What the task asks
Read through the lines below for the string "inState" and copy each one that has it.

-------- Excerpted records

Definition availableActions (s : discoveredStack) : list string :=
  if bool_decide (st_runtime s = RuntimeStateOrphaned) then ["down"]
  else if bool_decide (st_config s = ConfigStateInvalid) then
    ["validate"; "save_definition"] ++ (if bool_decide (length (st_containers s) = 0%nat) then [] else ["stop"; "down"])
  else match st_runtime s with
  | RuntimeStateDefined => ["validate"; "up"; "pull"; "build"; "save_definition"; "remove_stack_definition"]
  | RuntimeStateStopped => ["validate"; "up"; "down"; "pull"; "build"; "recreate"; "save_definition"; "remove_stack_definition"]
  | _ => ["validate"; "up"; "restart"; "stop"; "down"; "pull"; "build"; "recreate"; "save_definition"; "remove_stack_definition"]
  end.

Record StackHeader := mkHeader {
  sh_id : string; sh_name : string; sh_created : Time; sh_updated : Time; sh_display : RuntimeState; sh_runtime : RuntimeState; sh_config : ConfigState;
  sh_activity : ActivityState; sh_health : HealthSummary; sh_metadata : option StackMetadata }.
Definition header (s : discoveredStack) : StackHeader :=
  mkHeader (st_id s) (st_id s) (st_created s) (st_updated s) (st_runtime s) (st_runtime s) (st_config s) (st_activity s) (st_health s) (st_metadata s).

(** [rollupUpdates] over the services whose image has a known state. *)
Definition imageStates (services : list Service) (statusByImage : gmap string ImageUpdateState) : list ImageUpdateState :=
  omap (λ s, sv_image s ≫= λ ref, statusByImage !! ref) services.
Definition rollupUpdates (services : list Service) (statusByImage : gmap string ImageUpdateState) : option StackUpdates :=
  let known := imageStates services statusByImage in
  let withUpdates := countIf (λ u, str_eqb (iu_state u) "available") known in
  let upToDate := countIf (λ u, str_eqb (iu_state u) "up_to_date") known in
  if bool_decide (length known = 0%nat) then None
  else Some (mkUpdates (if 0 <? withUpdates then "available" else if upToDate =? Z.of_nat (length known) then "up_to_date" else "unknown")
               withUpdates (foldl (λ t u, if after (iu_checked u) t then iu_checked u else t) zero_time known)).

(** ** The list of stacks *)

Record ListQuery := mkListQuery { lq_search : string; lq_sort : string }.
Record ContainerRollup := mkRollup { cr_running : Z; cr_total : Z }.
Record StackListSummary := mkSummary {
  ss_stacks : Z; ss_running : Z; ss_stopped : Z; ss_error : Z; ss_defined : Z; ss_orphaned : Z; ss_containers : ContainerRollup }.
Record ServiceCount := mkServiceCount { sc_defined : Z; sc_running : Z }.
Record StackListItem (Stats : Type) := mkListItem {
  li_header : StackHeader; li_services : ServiceCount; li_stats : option Stats; li_updates : option StackUpdates }.
Arguments mkListItem {Stats}. Arguments li_header {Stats}. Arguments li_services {Stats}. Arguments li_stats {Stats}. Arguments li_updates {Stats}.

Definition stateOrder (s : RuntimeState) : Z :=
  match s with
  | RuntimeStateError => 0 | RuntimeStatePartial => 1 | RuntimeStateRunning => 2 | RuntimeStateStopped => 3 | RuntimeStateDefined => 4 | RuntimeStateOrphaned => 5
  end.

Section list.
Context {Stats : Type} (lower : string → string) (statsByProject : gmap string Stats) (statusByImage : gmap string ImageUpdateState).

Definition item_leb (sortBy : string) (a b : StackListItem Stats) : bool :=
  let left := stateOrder (sh_runtime (li_header a)) in
  let right := stateOrder (sh_runtime (li_header b)) in
  if str_eqb sortBy "state" && negb (left =? right) then left <? right
  else bool_decide (String.le (sh_name (li_header a)) (sh_name (li_header b))).
Definition item_le (sortBy : string) (a b : StackListItem Stats) : Prop := item_leb sortBy a b = true.
#[global] Instance item_le_dec sortBy : RelDecision (item_le sortBy).
Proof using. intros a b. exact (decide (item_leb sortBy a b = true)). Defined.
Definition sortStackListItems (items : list (StackListItem Stats)) (sortBy : string) : list (StackListItem Stats) := merge_sort (item_le sortBy) items.

Definition listItem (s : discoveredStack) : StackListItem Stats :=
  mkListItem (header s) (mkServiceCount (Z.of_nat (length (st_services s))) (runningServiceCount s))
    (if 0 <? runningContainerCount s then statsByProject !! st_id s else None) (rollupUpdates (st_services s) statusByImage).

Definition bumpIf (b : bool) (n : Z) : Z := if b then n + 1 else n.
Definition summarize (u : StackListSummary) (s : discoveredStack) : StackListSummary :=
  let inState state := bool_decide (st_runtime s = state) in
  mkSummary (ss_stacks u + 1) (bumpIf (inState RuntimeStateRunning) (ss_running u)) (bumpIf (inState RuntimeStateStopped) (ss_stopped u))
    (bumpIf (inState RuntimeStateError) (ss_error u)) (bumpIf (inState RuntimeStateDefined) (ss_defined u)) (bumpIf (inState RuntimeStateOrphaned) (ss_orphaned u))
    (mkRollup (cr_running (ss_containers u) + runningContainerCount s) (cr_total (ss_containers u) + Z.of_nat (length (st_containers s)))).

Definition matchesSearch (search : string) (s : discoveredStack) : bool := str_empty search || contains (st_id s) (lower search).
Definition listStacks (query : ListQuery) (allStacks : list discoveredStack) : list (StackListItem Stats) * StackListSummary :=
  let shown := List.filter (matchesSearch (lq_search query)) allStacks in
  (sortStackListItems (listItem <$> shown) (lq_sort query), foldl summarize (mkSummary 0 0 0 0 0 0 (mkRollup 0 0)) shown).
End list.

----------------

Exercise result
  let inState state := bool_decide (st_runtime s = state) in
  mkSummary (ss_stacks u + 1) (bumpIf (inState RuntimeStateRunning) (ss_running u)) (bumpIf (inState RuntimeStateStopped) (ss_stopped u))
    (bumpIf (inState RuntimeStateError) (ss_error u)) (bumpIf (inState RuntimeStateDefined) (ss_defined u)) (bumpIf (inState RuntimeStateOrphaned) (ss_orphaned u))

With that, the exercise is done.